- **What is needed**:
The required output is every line from the beginning of the entries below through the line that includes "apply (W4 j)].", copied exactly.

Stored items from a collection:
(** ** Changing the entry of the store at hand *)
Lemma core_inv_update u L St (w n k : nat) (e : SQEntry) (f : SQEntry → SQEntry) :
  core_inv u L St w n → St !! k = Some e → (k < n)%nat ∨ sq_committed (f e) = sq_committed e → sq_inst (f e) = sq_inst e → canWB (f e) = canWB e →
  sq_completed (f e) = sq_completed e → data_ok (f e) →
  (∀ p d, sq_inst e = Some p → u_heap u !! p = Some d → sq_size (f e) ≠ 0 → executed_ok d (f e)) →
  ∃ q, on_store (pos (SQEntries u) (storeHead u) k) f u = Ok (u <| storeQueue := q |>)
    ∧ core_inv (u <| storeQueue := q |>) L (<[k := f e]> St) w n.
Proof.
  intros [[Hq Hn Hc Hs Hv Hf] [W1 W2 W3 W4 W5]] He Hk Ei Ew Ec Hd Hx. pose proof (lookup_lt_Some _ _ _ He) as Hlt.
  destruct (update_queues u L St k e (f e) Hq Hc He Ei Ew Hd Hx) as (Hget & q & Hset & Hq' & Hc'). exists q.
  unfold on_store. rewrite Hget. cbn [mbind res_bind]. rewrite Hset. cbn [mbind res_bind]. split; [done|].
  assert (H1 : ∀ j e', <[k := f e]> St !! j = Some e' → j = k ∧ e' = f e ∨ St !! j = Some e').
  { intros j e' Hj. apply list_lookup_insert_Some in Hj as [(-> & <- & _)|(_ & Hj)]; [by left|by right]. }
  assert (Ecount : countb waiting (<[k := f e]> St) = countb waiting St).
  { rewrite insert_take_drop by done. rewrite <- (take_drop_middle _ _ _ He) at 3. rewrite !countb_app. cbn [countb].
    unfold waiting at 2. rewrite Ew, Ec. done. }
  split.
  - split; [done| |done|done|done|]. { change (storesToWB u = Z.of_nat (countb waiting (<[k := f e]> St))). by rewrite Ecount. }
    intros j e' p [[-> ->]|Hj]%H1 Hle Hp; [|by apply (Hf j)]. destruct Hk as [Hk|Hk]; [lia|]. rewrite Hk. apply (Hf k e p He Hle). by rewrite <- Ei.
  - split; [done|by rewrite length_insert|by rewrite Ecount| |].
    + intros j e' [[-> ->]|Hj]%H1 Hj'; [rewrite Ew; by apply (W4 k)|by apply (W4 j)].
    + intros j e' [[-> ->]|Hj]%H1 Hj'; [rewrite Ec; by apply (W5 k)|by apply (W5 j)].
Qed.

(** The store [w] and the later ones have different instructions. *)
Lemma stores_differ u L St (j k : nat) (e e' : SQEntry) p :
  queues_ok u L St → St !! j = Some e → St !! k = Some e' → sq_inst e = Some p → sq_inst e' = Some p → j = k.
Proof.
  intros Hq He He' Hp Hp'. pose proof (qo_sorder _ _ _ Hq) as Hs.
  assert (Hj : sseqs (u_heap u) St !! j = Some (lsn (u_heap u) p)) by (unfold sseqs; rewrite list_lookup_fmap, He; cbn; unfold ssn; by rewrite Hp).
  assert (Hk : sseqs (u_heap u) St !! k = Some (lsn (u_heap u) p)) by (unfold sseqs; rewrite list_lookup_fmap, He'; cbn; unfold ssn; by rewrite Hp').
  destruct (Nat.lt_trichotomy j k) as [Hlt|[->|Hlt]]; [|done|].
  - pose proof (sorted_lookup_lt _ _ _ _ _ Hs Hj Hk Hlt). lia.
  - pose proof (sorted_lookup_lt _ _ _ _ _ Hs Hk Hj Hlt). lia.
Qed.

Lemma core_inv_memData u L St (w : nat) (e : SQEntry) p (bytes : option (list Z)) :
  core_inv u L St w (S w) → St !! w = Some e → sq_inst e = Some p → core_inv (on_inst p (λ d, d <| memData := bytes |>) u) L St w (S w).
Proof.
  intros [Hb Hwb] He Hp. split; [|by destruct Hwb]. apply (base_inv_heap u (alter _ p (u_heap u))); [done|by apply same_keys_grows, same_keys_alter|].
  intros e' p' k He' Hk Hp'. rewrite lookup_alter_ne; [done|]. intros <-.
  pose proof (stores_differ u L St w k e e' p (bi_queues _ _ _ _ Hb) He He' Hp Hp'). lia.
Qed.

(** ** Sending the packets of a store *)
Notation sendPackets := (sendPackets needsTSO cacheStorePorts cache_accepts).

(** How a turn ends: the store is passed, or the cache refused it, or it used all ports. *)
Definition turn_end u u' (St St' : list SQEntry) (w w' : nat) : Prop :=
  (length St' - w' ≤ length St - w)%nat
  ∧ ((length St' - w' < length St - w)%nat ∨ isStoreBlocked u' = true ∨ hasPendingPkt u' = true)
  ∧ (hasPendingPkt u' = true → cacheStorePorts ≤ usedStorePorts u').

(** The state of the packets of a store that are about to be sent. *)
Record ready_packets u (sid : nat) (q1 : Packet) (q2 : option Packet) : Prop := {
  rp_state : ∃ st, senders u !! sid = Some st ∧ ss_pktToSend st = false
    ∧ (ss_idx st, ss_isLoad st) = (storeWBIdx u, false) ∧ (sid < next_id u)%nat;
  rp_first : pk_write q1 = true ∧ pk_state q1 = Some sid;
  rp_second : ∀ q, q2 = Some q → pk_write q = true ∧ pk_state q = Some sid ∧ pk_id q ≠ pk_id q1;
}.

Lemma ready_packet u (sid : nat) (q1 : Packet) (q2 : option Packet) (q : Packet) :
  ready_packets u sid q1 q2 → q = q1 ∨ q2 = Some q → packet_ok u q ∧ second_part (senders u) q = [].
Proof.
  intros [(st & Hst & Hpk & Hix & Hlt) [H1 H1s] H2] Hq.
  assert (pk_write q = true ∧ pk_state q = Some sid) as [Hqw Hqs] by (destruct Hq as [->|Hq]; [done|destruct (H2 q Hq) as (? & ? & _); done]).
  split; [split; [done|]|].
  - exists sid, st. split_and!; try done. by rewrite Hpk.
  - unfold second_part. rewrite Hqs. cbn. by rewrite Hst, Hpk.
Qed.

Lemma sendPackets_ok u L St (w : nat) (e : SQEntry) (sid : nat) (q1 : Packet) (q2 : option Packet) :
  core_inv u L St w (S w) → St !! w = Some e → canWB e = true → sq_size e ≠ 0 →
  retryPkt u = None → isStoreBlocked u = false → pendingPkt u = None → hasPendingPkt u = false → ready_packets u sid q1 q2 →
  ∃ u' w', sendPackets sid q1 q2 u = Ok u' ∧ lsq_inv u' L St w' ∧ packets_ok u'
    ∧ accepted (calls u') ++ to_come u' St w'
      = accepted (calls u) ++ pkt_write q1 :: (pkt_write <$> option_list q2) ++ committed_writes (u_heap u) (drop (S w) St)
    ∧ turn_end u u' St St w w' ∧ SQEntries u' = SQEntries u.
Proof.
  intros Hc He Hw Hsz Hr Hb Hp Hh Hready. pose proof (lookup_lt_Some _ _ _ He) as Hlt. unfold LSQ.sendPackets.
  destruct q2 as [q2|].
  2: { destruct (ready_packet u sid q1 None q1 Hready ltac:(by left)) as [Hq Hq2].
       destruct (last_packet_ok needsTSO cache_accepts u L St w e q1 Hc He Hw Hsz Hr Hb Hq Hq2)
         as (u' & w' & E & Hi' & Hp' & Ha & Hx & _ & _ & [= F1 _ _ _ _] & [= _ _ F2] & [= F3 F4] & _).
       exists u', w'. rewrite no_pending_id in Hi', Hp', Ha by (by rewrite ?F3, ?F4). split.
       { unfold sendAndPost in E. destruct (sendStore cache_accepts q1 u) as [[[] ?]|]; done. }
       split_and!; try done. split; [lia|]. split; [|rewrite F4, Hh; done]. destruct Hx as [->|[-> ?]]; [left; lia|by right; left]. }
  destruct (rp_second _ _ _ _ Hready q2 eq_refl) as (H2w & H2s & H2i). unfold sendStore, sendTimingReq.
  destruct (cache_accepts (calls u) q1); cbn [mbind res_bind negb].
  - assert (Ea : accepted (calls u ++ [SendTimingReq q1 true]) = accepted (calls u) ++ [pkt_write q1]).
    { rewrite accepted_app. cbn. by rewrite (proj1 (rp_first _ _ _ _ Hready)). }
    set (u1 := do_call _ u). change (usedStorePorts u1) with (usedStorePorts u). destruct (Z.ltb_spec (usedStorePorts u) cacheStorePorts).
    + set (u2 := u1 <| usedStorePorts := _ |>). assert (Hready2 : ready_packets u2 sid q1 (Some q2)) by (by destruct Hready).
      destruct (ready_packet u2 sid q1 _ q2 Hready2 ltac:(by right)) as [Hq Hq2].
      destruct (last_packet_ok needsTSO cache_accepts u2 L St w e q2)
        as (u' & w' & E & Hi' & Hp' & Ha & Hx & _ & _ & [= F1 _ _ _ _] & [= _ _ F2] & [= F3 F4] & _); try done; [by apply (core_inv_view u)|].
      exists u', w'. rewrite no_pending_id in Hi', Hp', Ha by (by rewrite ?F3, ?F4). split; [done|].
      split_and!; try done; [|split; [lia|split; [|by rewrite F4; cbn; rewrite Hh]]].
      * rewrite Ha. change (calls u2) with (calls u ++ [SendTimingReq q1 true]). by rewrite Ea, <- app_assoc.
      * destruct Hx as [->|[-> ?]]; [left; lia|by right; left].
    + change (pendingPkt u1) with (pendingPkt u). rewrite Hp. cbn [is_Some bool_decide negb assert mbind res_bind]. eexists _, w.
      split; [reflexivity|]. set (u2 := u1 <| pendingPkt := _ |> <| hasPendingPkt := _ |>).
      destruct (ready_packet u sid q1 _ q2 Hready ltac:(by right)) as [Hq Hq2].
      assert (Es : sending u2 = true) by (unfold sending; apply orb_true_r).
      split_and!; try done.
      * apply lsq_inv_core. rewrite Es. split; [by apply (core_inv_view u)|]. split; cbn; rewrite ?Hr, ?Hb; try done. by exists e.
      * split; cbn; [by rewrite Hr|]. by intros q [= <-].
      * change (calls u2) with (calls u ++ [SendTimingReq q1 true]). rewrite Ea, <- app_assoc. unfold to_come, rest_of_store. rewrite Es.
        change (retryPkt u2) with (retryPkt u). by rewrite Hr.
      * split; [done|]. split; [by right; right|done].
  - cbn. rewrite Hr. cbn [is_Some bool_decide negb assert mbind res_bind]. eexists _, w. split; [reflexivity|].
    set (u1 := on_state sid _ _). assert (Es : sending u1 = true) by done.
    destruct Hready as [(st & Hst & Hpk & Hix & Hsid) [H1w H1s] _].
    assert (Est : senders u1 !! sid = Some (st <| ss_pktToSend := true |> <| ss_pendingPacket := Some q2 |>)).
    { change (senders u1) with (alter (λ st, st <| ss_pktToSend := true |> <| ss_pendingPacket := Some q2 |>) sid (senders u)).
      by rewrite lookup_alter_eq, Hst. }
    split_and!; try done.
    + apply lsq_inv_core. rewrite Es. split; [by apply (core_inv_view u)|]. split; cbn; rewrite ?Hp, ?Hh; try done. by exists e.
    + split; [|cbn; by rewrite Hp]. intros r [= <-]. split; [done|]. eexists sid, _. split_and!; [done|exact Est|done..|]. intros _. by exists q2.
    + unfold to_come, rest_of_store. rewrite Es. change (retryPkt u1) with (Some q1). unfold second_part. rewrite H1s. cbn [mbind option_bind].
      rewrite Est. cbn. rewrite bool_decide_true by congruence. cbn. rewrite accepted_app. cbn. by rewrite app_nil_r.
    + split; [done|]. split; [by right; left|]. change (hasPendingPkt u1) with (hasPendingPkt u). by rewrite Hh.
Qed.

- **Solution below**:
(** ** Changing the entry of the store at hand *)
Lemma core_inv_update u L St (w n k : nat) (e : SQEntry) (f : SQEntry → SQEntry) :
  core_inv u L St w n → St !! k = Some e → (k < n)%nat ∨ sq_committed (f e) = sq_committed e → sq_inst (f e) = sq_inst e → canWB (f e) = canWB e →
  sq_completed (f e) = sq_completed e → data_ok (f e) →
  (∀ p d, sq_inst e = Some p → u_heap u !! p = Some d → sq_size (f e) ≠ 0 → executed_ok d (f e)) →
  ∃ q, on_store (pos (SQEntries u) (storeHead u) k) f u = Ok (u <| storeQueue := q |>)
    ∧ core_inv (u <| storeQueue := q |>) L (<[k := f e]> St) w n.
Proof.
  intros [[Hq Hn Hc Hs Hv Hf] [W1 W2 W3 W4 W5]] He Hk Ei Ew Ec Hd Hx. pose proof (lookup_lt_Some _ _ _ He) as Hlt.
  destruct (update_queues u L St k e (f e) Hq Hc He Ei Ew Hd Hx) as (Hget & q & Hset & Hq' & Hc'). exists q.
  unfold on_store. rewrite Hget. cbn [mbind res_bind]. rewrite Hset. cbn [mbind res_bind]. split; [done|].
  assert (H1 : ∀ j e', <[k := f e]> St !! j = Some e' → j = k ∧ e' = f e ∨ St !! j = Some e').
  { intros j e' Hj. apply list_lookup_insert_Some in Hj as [(-> & <- & _)|(_ & Hj)]; [by left|by right]. }
  assert (Ecount : countb waiting (<[k := f e]> St) = countb waiting St).
  { rewrite insert_take_drop by done. rewrite <- (take_drop_middle _ _ _ He) at 3. rewrite !countb_app. cbn [countb].
    unfold waiting at 2. rewrite Ew, Ec. done. }
  split.
  - split; [done| |done|done|done|]. { change (storesToWB u = Z.of_nat (countb waiting (<[k := f e]> St))). by rewrite Ecount. }
    intros j e' p [[-> ->]|Hj]%H1 Hle Hp; [|by apply (Hf j)]. destruct Hk as [Hk|Hk]; [lia|]. rewrite Hk. apply (Hf k e p He Hle). by rewrite <- Ei.
  - split; [done|by rewrite length_insert|by rewrite Ecount| |].
    + intros j e' [[-> ->]|Hj]%H1 Hj'; [rewrite Ew; by apply (W4 k)|by apply (W4 j)].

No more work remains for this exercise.